Barton Brands, Ltd. was a company that produced a variety of distilled beverages and liqueurs and is now part of the Sazerac Company, which is headquartered in New Orleans, Louisiana, and has its principal offices in Louisville, Kentucky. The Barton distillery, currently known as the Barton 1792 distillery, was originally established in 1879, and is located in Bardstown, Kentucky.

Some of Barton's better-known brands and products have included the 1792 Bourbon, Kentucky Tavern, and Very Old Barton bourbons; Fleischmann's, Skol and Wave Vodkas; the 99 line of schnapps (99 Apples, 99 Bananas, etc.); Calypso and Barton rums; Capitan, El Toro and Montezuma tequilas and Mr. Boston and Fleischmann's gins.

In 1993, Barton was acquired by Canandaigua Wine Company, later Constellation Brands. In 2009, Constellation sold Barton to the Sazerac Company.

== List of products ==

=== Bourbons ===
- 1792 Bourbon (formerly called Ridgewood Reserve 1792 and 1792 Ridgemont Reserve)
- Thomas S. Moore Extended Cask Finish
- Very Old Barton
- Tom Moore
- Kentucky Gentleman
- Kentucky Tavern
- Colonel Lee
- Wolcott
- Kirkland Signature Bottled In Bond
- Member's Mark
- Zackariah Harris
- Flatboat

=== Blended American whiskey ===
- Barton
- Fleischmann's
- Imperial
- Old Thompson
- Ten High

=== Canadian whisky ===
- Barton's Canadian
- Canadian Host
- Canadian LTD
- Canadian Supreme
- Mr. Boston Five Star Canadian
- Northern Light Canadian

=== Scotch whisky ===
- Highland Mist
- House of Stuart
- Inver House
- Lauder's
- Vittoria Clan
=== Whisky liqueur ===
- Fireball Cinnamon Whisky

=== Gin ===
- Barton
- Crystal Palace
- Czarina
- Fleischmann's
- Glenmore
- Mr. Boston
- Mr. Boston Riva
- Pikeman
- Skol

=== Mezcal ===
- Monte Alban
=== Rum ===
- Barton
- Calypso
- Fleischmann's
- Mr. Boston
- Skol

=== Schnapps ===
- 99 Schnapps (various flavor variations – apple, banana, black cherry, etc.)
- Barton Peach
- Mr. Boston
=== Tequila and triple sec ===
- Capitan
- El Toro
- Montezuma
- Barton Tequila & Triple Sec
- Chi-Chi's Tequila & Triple Sec

=== Vodka ===
- Fleischmann's Vodka
- Barton
- Crystal Palace
- Coulson's
- Czarina
- Glenmore
- Mr.
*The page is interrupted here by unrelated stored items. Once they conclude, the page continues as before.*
(** ** The invariant *)

Definition key_of (h : gmap Z Timer) (e : Entry) : Entry :=
  (snd e, match h !! snd e with Some t => sequence_ t | None => 0 end).

(** [X] are the addresses of the expired timers being called, which are on the
    heap but in none of the two sets. *)
Record tq_inv (X : list Z) (q : TimerQueue) : Prop := {
  tq_sorted : sorted (timers_ q);
  tq_timers : forall w a, (w, a) ∈ timers_ q ->
    (a ∉ X) /\ (exists t, heap q !! a = Some t /\ expiration_ t = w);
  tq_active : activeTimers_ q = list_to_set (key_of (heap q) <$> timers_ q);
  tq_heap : forall a t, heap q !! a = Some t ->
    ((expiration_ t, a) ∈ timers_ q \/ a ∈ X) /\ 0 < a < UINTPTR_MAX /\
    sequence_ t <= numCreated q;
  tq_called : NoDup X /\ (forall a, a ∈ X -> is_Some (heap q !! a));
  tq_seq : forall a b ta tb, heap q !! a = Some ta -> heap q !! b = Some tb ->
    sequence_ ta = sequence_ tb -> a = b;
}.

Lemma key_of_inj X q x y :
  tq_inv X q -> x ∈ timers_ q -> y ∈ timers_ q -> key_of (heap q) x = key_of (heap q) y -> x = y.
Proof.
  intros Hi Hx Hy [= E _]; destruct x as [wx a], y as [wy b]; simpl in E; subst b.
  destruct (tq_timers _ _ Hi _ _ Hx) as (_ & t & Ht & <-).
  destruct (tq_timers _ _ Hi _ _ Hy) as (_ & t' & Ht' & <-); congruence.
Qed.

Lemma tq_sizes X q : tq_inv X q -> sizes_agree q = true.
Proof.
  intros Hi; unfold sizes_agree; rewrite (tq_active _ _ Hi), size_list_to_set.
  - rewrite length_fmap; apply Z.eqb_refl.
  - apply NoDup_fmap_2_strong; [|by apply sorted_NoDup, (tq_sorted _ _ Hi)].
    intros x y; by apply (key_of_inj X).
Qed.

(** Membership in [activeTimers_]. *)
Lemma tq_active_iff X q a s :
  tq_inv X q -> (a, s) ∈ activeTimers_ q <->
  exists t, heap q !! a = Some t /\ sequence_ t = s /\ (expiration_ t, a) ∈ timers_ q.
Proof.
  intros Hi; rewrite (tq_active _ _ Hi), elem_of_list_to_set, list_elem_of_fmap; split.
  - intros ([w b] & E & Hin); destruct (tq_timers _ _ Hi _ _ Hin) as (_ & t & Ht & <-).
    unfold key_of in E; simpl in E; rewrite Ht in E; injection E as -> ->; eauto.
  - intros (t & Ht & <- & Hin); exists (expiration_ t, a); unfold key_of; simpl; by rewrite Ht.
Qed.

(** A change of the heap outside the queue does not change the keys. *)
Lemma key_of_frame (h h' : gmap Z Timer) (l : list Entry) :
  (forall e, e ∈ l -> h' !! snd e = h !! snd e) -> key_of h' <$> l = key_of h <$> l.
Proof.
  intros Hh; apply list_fmap_ext; intros i e He; unfold key_of.
  by rewrite Hh by (by eapply list_elem_of_lookup_2).
Qed.

(** [insert] of a timer that is on the heap and in no set. *)
Lemma insert_spec X q a t :
  tq_inv (a :: X) q -> heap q !! a = Some t ->
  exists q', insert a q = Ok (q', match timers_ q with [] => true | e :: _ => expiration_ t <? fst e end) /\
    tq_inv X q' /\ timers_ q' ≡ₚ (expiration_ t, a) :: timers_ q /\
    heap q' = heap q /\ callingExpiredTimers_ q' = callingExpiredTimers_ q /\
    cancelingTimers_ q' = cancelingTimers_ q /\ numCreated q' = numCreated q /\
    armed q' = armed q /\ fired q' = fired q.
Proof.
  intros Hi Ht; unfold insert; rewrite (tq_sizes _ _ Hi); cbn [cassert res_bind].
  unfold deref_timer; rewrite Ht; cbn [res_bind].
  assert (forall w, (w, a) ∉ timers_ q) as Hn.
  { intros w Hin; destruct (tq_timers _ _ Hi _ _ Hin) as [Hx _]; apply Hx; left. }
  destruct (set_insert_new (expiration_ t, a) (timers_ q)) as (r & -> & Hr & Hp);
    [apply (tq_sorted _ _ Hi)|apply Hn|]; cbn [cassert res_bind].
  rewrite bool_decide_eq_false_2; cbn [negb cassert res_bind].
  2:{ rewrite (tq_active_iff _ _ _ _ Hi); intros (t' & Ht' & _ & Hin); by apply (Hn _ Hin). }
  set (q' := set_sets _ _ q).
  assert (tq_inv X q') as Hi'.
  { destruct (tq_called _ _ Hi) as [[Ha Hnd]%NoDup_cons Hal]; split; simpl; try done.
    - intros w b; rewrite Hp; intros [[= -> ->]|Hin]%elem_of_cons; [eauto|].
      destruct (tq_timers _ _ Hi _ _ Hin) as [[_ Hx]%not_elem_of_cons Hex]; auto.
    - rewrite (list_to_set_perm_L _ (key_of (heap q) <$> (expiration_ t, a) :: timers_ q))
        by (by rewrite Hp).
      assert (key_of (heap q) (expiration_ t, a) = (a, sequence_ t)) as Ek
        by (unfold key_of; simpl; by rewrite Ht).
      by rewrite fmap_cons, list_to_set_cons, (tq_active _ _ Hi), Ek.
    - intros b tb Hb; destruct (tq_heap _ _ Hi _ _ Hb) as (Hor & ? & ?); split; [|by split].
      rewrite Hp; destruct Hor as [Hin|[->|Hin]%elem_of_cons]; [left; by right| |by right].
      left; rewrite Ht in Hb; injection Hb as <-; left.
    - split; [done|]; intros b Hb; apply Hal; by right.
    - apply (tq_seq _ _ Hi). }
  rewrite (tq_sizes _ _ Hi'); cbn [cassert res_bind]; eexists; split_and!; done.
Qed.

Lemma remove_added (x : Entry) (Y : gset Entry) : x ∉ Y -> ({[x]} ∪ Y) ∖ {[x]} = Y.
Proof.
  intros Hx; apply set_eq; intros y; rewrite elem_of_difference, elem_of_union, elem_of_singleton.
  split; [intros [[?|?] ?]; done|intros Hy; split; [by right|intros ->; done]].
Qed.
Boston
- Skol
- Wave Flavors

== The Barton 1792 Distillery ==
The distillery currently known as the Barton 1792 distillery was originally established in 1879. As of June 2018, it comprises 51 buildings – most of which are rickhouses for barrel aging.
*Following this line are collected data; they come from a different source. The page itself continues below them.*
Lemma pp_removeChannel_spec st p a c c' :
  pp_inv st p -> st !! a = Some c -> pp_channels_ p !! fd_ c = Some a ->
  events_ c = 0 -> events_ c' = 0 -> fd_ c' = fd_ c -> index_ c' = index_ c ->
  exists st' p', pp_removeChannel true a (<[a := c']> st, p) = Ok (st', p') /\
    pp_inv (delete a st') p' /\ same_store (<[a := c']> st) st' /\
    pp_channels_ p' = delete (fd_ c) (pp_channels_ p).
Proof.
  intros Hinv Hc Hr He He' Hf Hi; pose proof Hinv as (I1 & I2 & I3).
  unfold pp_removeChannel; cbn [assertInLoopThread res_bind]; unfold deref at 1.
  rewrite lookup_insert_eq; cbn [res_bind]; unfold isNoneEvent; rewrite Hf, Hi, He', Hr.
  rewrite !bool_decide_eq_true_2 by eauto.
  destruct (I1 _ _ Hr) as (c0 & pfd & Hc0 & _ & H0 & Hi0 & Hp & Hpe & Hpf).
  rewrite Hc in Hc0; injection Hc0 as <-; pose proof (lookup_lt_Some _ _ _ Hp) as Hlt.
  rewrite (proj2 (Z.leb_le 0 _)), (proj2 (Z.ltb_lt _ _)) by (unfold len; lia).
  cbn [cassert res_bind andb]; rewrite Hp, Hpf, Hpe, He, !Z.eqb_refl.
  cbn [cassert res_bind andb Z.eqb kNoneEvent].
  destruct (lookup_lt_is_Some_2 (pollfds_ p) (length (pollfds_ p) - 1)) as [back Hback]; [lia|].
  destruct (I3 _ _ Hback) as (b & cb & Hb & Hcb & Hib).
  pose proof (pp_inv_delete st p a c b cb back Hinv Hc Hr Hback Hb Hcb) as Hdel.
  split_if.
  - assert (Z.to_nat (index_ c) = length (pollfds_ p) - 1)%nat as Ei by (unfold len in *; lia).
    rewrite Ei, list_insert_id in Hdel by done.
    rewrite Ei, Hback in Hp; injection Hp as <-.
    rewrite (pfd_of_owner c back) in Hb by (done || (split; [congruence|by rewrite He])).
    rewrite Hr in Hb; injection Hb as <-.
    do 2 eexists; split; [done|]; split_and!; [|apply same_store_refl|done].
    by rewrite delete_insert_eq in Hdel |- *.
  - rewrite Hback; cbn [pfd_fd].
    change (if pfd_fd back <? 0 then - pfd_fd back - 1 else pfd_fd back) with (pfd_owner back).
    assert (fd_ c <> pfd_owner back /\ a <> b) as [Hne Hab].
    { enough (a <> b) as Hab by (split; [intros E'; rewrite <- E', Hr in Hb; congruence|done]).
      intros <-; rewrite Hc in Hcb; injection Hcb as <-; unfold len in *; lia. }
    rewrite lookup_delete_ne, Hb by done; unfold deref.
    rewrite lookup_insert_ne, Hcb by done; cbn [res_bind].
    do 2 eexists; split; [done|]; split_and!; [| |done].
    + rewrite insert_insert_ne, delete_insert_eq by done.
      rewrite take_insert_ge by lia; done.
    + intros x; destruct (decide (b = x)) as [<-|Hx].
      * rewrite lookup_insert_eq, lookup_insert_ne, Hcb by done; by eexists.
      * rewrite (lookup_insert_ne _ b) by done; apply same_store_refl.
Qed.

Lemma same_store_lookup st st' a c :
  same_store st st' -> st !! a = Some c -> exists i, st' !! a = Some (set_index i c).
Proof.
  intros Hs Hc; specialize (Hs a); rewrite Hc in Hs.
  destruct (st' !! a) as [c'|]; [|done]; destruct Hs as [i ->]; by exists i.
Qed.

Lemma pp_inv_frame st p a c' :
  pp_inv st p ->
  match st !! a with
  | Some c => fd_ c' = fd_ c /\ events_ c' = events_ c /\ index_ c' = index_ c
  | None => index_ c' < 0
  end -> pp_inv (<[a := c']> st) p.
Proof.
  intros (I1 & I2 & I3) Hc; split_and!.
  - intros fd b Hb; destruct (I1 _ _ Hb) as (c0 & pfd & Hc0 & Hf0 & Hi0 & ? & ? & Ho).
    destruct (decide (a = b)) as [<-|Hne].
    + rewrite Hc0 in Hc; destruct Hc as (E1 & E2 & E3).
      exists c', pfd; unfold pfd_of in *; rewrite lookup_insert_eq, E1, E2, E3; done.
    + exists c0, pfd; by rewrite lookup_insert_ne.
  - intros b c0; destruct (decide (a = b)) as [<-|Hne].
    + rewrite lookup_insert_eq; intros [= <-]; destruct (st !! a) as [c|] eqn:E; [|done].
      destruct Hc as (E1 & _ & E3); rewrite E1, E3; by apply I2.
    + rewrite lookup_insert_ne by done; apply I2.
  - intros i pfd Hp; destruct (I3 _ _ Hp) as (b & c0 & Hb & Hc0 & Hi).
    destruct (decide (a = b)) as [<-|Hne].
    + rewrite Hc0 in Hc; destruct Hc as (_ & _ & E3).
      exists a, c'; rewrite lookup_insert_eq; split_and!; congruence.
    + exists b, c0; by rewrite lookup_insert_ne.
Qed.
== Rickhouse collapse in 2018 ==

In June and July 2018 one of the 29 rickhouses at the Barton 1792 Distillery collapsed in two stages. The rickhouse had a storage capacity of about 20,000 barrels, and contained about 18,000 when the first collapse occurred, with each barrel having a capacity of 53 USgal. On June 22, 2018, about half of the building collapsed and caused about 9,000 barrels of spirits being aged there to fall with the structure, although about two-thirds of the barrels remained intact. The facility had a 12 ft deep basement to help contain spills, but some bourbon and brandy leaked into the nearby Withrow Creek and Beech Fork River, and about 800–1000 fish were killed.
The building had been constructed in the 1940s, and one of the walls had been in the process of being repaired when the collapse occurred. Sazerac was given a notice of state law violation for the spill and for failure to properly notify the authorities.
About two weeks later, on July 4, 2018, the remainder of the building collapsed. No one was injured in either collapse.